Records supplied:
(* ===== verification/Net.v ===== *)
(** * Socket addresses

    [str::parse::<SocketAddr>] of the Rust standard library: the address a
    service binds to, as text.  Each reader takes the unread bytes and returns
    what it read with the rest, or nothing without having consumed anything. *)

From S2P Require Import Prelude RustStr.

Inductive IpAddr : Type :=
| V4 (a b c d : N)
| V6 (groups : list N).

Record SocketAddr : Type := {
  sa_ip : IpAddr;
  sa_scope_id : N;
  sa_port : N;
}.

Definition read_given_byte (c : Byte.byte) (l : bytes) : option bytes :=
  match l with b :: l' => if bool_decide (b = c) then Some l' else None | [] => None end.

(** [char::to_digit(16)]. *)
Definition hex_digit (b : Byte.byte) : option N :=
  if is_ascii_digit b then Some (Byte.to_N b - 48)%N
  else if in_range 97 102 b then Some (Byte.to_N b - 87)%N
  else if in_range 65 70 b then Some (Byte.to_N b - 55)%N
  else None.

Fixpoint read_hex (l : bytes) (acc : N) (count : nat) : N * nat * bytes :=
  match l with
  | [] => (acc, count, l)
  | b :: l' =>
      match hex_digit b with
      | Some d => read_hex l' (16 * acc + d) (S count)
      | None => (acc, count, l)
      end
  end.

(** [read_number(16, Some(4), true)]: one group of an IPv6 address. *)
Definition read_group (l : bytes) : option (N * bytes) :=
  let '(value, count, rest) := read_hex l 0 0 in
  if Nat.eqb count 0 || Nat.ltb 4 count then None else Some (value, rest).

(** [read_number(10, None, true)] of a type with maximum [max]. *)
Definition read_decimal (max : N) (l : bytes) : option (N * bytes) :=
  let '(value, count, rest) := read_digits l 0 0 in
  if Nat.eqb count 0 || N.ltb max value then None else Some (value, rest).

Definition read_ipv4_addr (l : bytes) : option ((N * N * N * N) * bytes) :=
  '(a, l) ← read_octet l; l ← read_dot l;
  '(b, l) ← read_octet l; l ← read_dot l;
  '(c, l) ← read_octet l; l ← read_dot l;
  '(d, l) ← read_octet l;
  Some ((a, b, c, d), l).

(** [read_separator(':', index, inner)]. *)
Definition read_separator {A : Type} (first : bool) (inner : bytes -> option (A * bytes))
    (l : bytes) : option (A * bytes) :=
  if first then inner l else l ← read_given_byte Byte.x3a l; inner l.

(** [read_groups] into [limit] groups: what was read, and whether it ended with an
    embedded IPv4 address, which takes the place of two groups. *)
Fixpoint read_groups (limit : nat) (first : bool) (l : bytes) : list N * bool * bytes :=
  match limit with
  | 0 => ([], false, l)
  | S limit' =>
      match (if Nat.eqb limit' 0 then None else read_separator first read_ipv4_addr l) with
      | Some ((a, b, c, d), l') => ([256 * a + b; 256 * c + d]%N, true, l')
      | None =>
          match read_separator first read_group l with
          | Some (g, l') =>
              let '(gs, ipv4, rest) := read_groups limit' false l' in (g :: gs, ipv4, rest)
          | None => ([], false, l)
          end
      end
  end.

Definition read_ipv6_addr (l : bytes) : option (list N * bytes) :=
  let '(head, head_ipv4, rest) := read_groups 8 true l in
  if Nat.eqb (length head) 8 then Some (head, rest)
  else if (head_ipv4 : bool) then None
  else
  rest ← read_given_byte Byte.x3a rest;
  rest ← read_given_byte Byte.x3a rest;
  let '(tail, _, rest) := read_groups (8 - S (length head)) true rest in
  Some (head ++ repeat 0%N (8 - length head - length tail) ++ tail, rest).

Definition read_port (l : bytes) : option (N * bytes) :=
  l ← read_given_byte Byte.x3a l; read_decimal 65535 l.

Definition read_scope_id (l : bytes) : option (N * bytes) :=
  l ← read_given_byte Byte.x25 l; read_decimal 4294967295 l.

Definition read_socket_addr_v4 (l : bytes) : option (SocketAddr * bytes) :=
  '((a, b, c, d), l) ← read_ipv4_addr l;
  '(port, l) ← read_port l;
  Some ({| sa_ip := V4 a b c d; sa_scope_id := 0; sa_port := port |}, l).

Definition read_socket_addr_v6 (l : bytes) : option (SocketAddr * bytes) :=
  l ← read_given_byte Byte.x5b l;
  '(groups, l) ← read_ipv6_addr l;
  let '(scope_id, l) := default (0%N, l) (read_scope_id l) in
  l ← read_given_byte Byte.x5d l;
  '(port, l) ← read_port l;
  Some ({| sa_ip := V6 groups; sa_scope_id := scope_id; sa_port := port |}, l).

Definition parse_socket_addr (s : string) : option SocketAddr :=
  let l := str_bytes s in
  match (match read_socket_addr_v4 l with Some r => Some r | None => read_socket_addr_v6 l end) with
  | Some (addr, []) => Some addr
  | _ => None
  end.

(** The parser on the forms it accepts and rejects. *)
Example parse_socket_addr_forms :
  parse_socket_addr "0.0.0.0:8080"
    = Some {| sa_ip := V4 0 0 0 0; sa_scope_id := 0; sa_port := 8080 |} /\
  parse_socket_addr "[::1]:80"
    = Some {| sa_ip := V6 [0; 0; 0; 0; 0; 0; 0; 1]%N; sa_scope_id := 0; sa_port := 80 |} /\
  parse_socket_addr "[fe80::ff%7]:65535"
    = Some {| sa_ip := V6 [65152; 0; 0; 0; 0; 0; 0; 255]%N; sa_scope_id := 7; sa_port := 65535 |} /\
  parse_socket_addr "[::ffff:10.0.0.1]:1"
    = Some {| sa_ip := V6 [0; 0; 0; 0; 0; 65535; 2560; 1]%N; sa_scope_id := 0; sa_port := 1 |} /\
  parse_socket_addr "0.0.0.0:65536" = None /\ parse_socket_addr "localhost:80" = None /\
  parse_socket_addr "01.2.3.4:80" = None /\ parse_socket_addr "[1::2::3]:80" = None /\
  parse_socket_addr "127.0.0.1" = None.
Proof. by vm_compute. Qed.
---
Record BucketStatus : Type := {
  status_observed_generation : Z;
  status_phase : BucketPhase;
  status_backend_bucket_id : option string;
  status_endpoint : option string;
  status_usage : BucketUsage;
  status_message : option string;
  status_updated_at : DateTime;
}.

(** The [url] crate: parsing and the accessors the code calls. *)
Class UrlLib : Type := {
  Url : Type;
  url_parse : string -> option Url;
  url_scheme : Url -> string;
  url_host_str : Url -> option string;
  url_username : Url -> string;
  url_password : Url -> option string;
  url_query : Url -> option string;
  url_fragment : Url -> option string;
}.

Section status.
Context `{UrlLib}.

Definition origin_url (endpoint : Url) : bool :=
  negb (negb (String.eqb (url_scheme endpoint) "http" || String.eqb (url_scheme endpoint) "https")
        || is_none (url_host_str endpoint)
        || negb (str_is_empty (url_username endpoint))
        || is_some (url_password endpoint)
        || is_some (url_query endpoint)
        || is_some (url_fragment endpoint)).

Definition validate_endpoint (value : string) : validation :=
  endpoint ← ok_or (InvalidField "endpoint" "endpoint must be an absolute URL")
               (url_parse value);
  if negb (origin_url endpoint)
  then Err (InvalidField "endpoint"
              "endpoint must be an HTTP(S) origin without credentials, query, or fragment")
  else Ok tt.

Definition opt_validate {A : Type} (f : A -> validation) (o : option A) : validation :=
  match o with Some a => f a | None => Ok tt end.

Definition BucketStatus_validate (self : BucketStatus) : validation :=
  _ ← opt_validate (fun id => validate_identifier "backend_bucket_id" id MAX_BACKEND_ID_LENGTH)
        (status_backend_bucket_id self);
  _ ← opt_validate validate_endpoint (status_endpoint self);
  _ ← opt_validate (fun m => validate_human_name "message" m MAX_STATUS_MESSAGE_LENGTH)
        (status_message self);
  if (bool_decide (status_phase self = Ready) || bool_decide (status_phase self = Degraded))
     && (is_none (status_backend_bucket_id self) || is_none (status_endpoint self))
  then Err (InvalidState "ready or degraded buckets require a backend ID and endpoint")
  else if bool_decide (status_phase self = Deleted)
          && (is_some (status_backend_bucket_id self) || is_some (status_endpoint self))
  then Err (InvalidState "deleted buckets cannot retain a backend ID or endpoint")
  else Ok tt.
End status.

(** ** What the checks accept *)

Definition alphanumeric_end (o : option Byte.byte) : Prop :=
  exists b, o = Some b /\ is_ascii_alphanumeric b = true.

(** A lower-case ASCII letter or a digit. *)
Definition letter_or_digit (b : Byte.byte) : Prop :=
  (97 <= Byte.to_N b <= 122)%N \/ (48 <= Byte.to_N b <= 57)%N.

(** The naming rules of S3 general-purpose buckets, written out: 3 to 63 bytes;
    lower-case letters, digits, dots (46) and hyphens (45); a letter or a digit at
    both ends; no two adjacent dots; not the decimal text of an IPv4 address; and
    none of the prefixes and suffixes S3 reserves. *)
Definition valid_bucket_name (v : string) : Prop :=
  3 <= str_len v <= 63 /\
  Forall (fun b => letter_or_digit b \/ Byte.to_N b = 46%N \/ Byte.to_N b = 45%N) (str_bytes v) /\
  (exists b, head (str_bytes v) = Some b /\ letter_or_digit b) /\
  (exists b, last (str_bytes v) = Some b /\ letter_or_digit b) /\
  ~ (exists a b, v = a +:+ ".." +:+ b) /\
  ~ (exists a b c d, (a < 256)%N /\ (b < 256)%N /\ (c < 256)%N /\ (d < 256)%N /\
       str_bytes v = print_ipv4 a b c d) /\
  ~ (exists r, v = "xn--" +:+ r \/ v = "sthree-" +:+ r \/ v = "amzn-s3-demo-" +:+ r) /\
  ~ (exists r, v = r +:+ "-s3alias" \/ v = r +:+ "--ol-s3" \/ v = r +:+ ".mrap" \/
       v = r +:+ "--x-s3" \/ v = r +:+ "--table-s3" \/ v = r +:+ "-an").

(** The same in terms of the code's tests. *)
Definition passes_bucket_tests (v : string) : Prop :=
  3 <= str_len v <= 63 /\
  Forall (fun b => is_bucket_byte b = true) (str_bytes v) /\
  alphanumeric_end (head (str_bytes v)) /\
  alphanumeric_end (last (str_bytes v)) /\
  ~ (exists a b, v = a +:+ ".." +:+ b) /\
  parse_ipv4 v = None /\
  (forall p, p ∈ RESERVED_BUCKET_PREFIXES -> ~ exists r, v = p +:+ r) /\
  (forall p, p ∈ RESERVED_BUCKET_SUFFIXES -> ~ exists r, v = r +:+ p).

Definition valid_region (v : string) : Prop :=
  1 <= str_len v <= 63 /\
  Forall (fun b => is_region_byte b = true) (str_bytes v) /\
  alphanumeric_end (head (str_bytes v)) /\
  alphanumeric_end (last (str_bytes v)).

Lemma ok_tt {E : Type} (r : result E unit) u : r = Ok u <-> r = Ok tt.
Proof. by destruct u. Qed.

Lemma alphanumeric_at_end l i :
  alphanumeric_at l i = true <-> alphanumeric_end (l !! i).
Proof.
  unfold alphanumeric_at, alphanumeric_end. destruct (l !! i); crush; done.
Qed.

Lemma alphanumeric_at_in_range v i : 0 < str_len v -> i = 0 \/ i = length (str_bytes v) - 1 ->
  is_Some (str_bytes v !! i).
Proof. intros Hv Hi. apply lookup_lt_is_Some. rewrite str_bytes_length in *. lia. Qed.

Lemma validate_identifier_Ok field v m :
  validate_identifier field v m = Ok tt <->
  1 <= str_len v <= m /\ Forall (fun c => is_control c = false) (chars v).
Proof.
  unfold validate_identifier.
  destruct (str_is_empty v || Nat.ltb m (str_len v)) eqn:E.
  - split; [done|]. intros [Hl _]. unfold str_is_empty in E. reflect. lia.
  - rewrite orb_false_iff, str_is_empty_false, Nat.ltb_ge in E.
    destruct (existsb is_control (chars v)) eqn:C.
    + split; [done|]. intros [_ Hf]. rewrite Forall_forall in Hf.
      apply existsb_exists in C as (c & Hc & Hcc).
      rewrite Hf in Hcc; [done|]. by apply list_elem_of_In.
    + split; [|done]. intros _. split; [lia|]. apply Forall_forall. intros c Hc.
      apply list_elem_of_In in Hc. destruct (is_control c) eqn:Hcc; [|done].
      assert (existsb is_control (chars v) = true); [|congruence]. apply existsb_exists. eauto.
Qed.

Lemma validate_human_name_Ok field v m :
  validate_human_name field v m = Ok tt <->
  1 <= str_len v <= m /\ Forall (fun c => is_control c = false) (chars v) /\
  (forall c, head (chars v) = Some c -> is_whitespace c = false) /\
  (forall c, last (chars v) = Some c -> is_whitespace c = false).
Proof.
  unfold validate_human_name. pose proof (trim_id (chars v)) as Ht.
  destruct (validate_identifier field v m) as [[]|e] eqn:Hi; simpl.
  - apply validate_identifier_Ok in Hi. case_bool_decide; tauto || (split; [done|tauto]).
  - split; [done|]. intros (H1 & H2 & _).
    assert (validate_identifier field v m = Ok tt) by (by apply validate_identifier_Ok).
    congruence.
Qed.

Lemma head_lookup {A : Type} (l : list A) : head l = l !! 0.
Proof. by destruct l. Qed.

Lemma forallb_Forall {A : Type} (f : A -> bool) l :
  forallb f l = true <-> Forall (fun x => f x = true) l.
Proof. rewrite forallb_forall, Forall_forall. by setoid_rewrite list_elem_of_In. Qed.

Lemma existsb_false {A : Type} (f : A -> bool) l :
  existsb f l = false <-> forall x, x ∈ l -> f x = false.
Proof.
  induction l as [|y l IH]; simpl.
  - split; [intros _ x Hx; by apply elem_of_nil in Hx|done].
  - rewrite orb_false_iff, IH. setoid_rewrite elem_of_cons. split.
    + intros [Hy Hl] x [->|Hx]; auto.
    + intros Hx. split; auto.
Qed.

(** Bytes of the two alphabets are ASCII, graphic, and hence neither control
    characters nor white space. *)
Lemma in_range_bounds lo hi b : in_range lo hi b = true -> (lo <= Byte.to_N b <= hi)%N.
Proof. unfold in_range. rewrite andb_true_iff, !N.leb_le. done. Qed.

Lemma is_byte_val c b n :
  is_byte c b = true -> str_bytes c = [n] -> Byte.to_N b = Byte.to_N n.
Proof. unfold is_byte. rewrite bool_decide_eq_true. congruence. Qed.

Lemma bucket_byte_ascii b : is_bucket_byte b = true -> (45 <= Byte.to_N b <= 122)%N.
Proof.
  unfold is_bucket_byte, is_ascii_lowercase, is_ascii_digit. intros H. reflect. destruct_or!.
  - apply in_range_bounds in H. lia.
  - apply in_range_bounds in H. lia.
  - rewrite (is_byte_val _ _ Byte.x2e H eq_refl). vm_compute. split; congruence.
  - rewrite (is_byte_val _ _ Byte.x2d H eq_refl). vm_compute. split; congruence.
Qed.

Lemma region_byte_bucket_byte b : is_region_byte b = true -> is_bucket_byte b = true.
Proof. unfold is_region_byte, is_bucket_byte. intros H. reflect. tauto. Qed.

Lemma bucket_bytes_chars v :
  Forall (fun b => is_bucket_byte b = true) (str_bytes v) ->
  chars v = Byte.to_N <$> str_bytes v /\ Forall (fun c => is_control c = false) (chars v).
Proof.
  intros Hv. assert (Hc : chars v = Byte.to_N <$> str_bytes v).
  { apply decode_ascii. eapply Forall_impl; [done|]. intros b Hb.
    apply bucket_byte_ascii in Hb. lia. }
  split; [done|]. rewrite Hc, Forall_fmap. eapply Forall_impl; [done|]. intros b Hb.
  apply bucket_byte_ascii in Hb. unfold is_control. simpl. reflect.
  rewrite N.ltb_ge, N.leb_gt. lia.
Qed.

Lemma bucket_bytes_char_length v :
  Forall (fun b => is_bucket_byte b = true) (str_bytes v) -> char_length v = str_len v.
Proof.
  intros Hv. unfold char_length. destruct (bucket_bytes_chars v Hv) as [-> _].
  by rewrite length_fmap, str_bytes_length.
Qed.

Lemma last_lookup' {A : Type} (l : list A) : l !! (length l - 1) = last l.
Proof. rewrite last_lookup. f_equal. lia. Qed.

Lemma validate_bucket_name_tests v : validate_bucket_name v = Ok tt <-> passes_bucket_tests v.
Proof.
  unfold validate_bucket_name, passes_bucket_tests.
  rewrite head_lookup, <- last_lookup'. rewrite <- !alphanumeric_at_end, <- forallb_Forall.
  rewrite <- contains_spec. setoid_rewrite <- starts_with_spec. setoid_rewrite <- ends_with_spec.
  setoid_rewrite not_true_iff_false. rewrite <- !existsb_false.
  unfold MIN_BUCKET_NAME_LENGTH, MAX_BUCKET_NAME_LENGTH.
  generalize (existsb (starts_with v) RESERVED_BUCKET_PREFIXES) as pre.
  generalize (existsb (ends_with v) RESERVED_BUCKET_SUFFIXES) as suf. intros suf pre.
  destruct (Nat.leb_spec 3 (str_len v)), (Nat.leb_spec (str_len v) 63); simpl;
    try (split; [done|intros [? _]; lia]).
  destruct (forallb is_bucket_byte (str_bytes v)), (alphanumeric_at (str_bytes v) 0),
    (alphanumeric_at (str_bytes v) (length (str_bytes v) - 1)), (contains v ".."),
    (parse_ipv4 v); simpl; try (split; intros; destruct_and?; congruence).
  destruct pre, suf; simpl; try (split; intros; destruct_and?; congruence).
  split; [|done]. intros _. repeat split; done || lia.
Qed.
...
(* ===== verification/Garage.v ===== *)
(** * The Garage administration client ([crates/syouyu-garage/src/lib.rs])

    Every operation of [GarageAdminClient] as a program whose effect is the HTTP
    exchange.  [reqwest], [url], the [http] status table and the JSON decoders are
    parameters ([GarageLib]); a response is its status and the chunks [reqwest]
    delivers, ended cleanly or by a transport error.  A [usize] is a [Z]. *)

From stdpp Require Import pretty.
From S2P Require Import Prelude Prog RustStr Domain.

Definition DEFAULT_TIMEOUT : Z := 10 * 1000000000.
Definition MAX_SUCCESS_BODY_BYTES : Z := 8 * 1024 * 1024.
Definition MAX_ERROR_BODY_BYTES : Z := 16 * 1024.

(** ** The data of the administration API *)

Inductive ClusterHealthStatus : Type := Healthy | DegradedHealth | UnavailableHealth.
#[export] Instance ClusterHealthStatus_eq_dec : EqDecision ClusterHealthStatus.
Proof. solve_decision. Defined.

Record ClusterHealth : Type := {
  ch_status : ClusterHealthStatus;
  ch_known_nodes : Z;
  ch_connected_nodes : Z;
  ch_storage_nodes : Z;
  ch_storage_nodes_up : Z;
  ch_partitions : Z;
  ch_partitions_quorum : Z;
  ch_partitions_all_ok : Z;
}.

Your assignment: Go through the entries above and copy out every line that includes the word "reflect".

Worked solution:
  - split; [done|]. intros [Hl _]. unfold str_is_empty in E. reflect. lia.
  unfold is_bucket_byte, is_ascii_lowercase, is_ascii_digit. intros H. reflect. destruct_or!.
Proof. unfold is_region_byte, is_bucket_byte. intros H. reflect. tauto. Qed.
  apply bucket_byte_ascii in Hb. unfold is_control. simpl. reflect.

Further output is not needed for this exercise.